Ici la tâche de l’auteur était difficile. Depuis Fénelon écrivant avec la sublime douceur de son ame et de sa foi, depuis Rousseau donnant à des préceptes l’intérêt de la passion et du roman, des femmes supérieures, Mme de Rémusat, Mme Guizot, Mme Necker de Saussure, avaient traité pour notre siècle ce sujet, où l’innovation est si difficile, où le paradoxe est si dangereux. Leurs ouvrages élevés et délicats ont été lus par les philosophes et par les femmes. Il s’agit ici d’une œuvre plus modeste, de réunir d’utiles conseils pour les institutrices et pour les enfans, et de renfermer quelques vues nettes et quelques principes éprouvés dans un livre simple et d’une étude facile. C’est ce mérite que l’Académie a voulu reconnaître, et qu’elle couronne dans l’ouvrage judicieux et pur de Mlle Lajollais.
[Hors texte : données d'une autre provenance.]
(* ===== verification/Presence.v ===== *)
(** * Offers and presence, on the client ([core/src/presence.rs])

    A sender seals an offer to its recipient and posts it to the recipient's inbox slot
    on a relay; the recipient reads the slots its identity owns, with a session for each,
    opens what decodes, and hands the offers to the manager.  Slots change with the
    epoch.  The functions are programs of [Program.v]; a subscription is a record that
    they take and return, changed even where they fail.  Durations are in milliseconds,
    and the unix time is the same clock in seconds.

    Of a URL the model keeps its parts apart; [postcard] is [Wire]. *)
From stdpp Require Import gmap strings.
From S2P Require Import Prelude.
From S2P Require Import Text.
From S2P Require Import ChunkCipher.
From S2P Require Import SyncCodec.
From S2P Require Import Limits.
From S2P Require Import Store.
From S2P Require Import Mailbox.
From S2P Require Import UploadHttp.
From S2P Require Import UploadClient.
From S2P Require Import Rendezvous.
From S2P Require Import Inbox.
From S2P Require Import Code.
From S2P Require Import Tickets.
From S2P Require Import Transfers.
From S2P Require Import Identity.
From S2P Require Import Program.
Local Open Scope Z_scope.
Local Open Scope prog_scope.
Cherchant du reste dans les récompenses dont elle dispose un encouragement pour le travail, un supplément à ce que l’état ne peut faire, elle a réservé une autre médaille pour M. Pauthier, jeune savant plein d’ardeur, qui, dans une traduction collective des Livres antiques de l’Orient, a rassemblé comme en un foyer les vérités éparses de la morale primitive.

Enfin, l’Académie a consacré une de ses médailles à honorer les recherches de M. Onésime Leroy sur le plus touchant ouvrage que la morale chrétienne ait inspiré, l’Imitation de Jésus-Christ, cette suite de l’Évangile composée par Gerson dans le bannissement et le malheur, et mise en vers, quelquefois sublimes, par Corneille vieillissant et méconnu.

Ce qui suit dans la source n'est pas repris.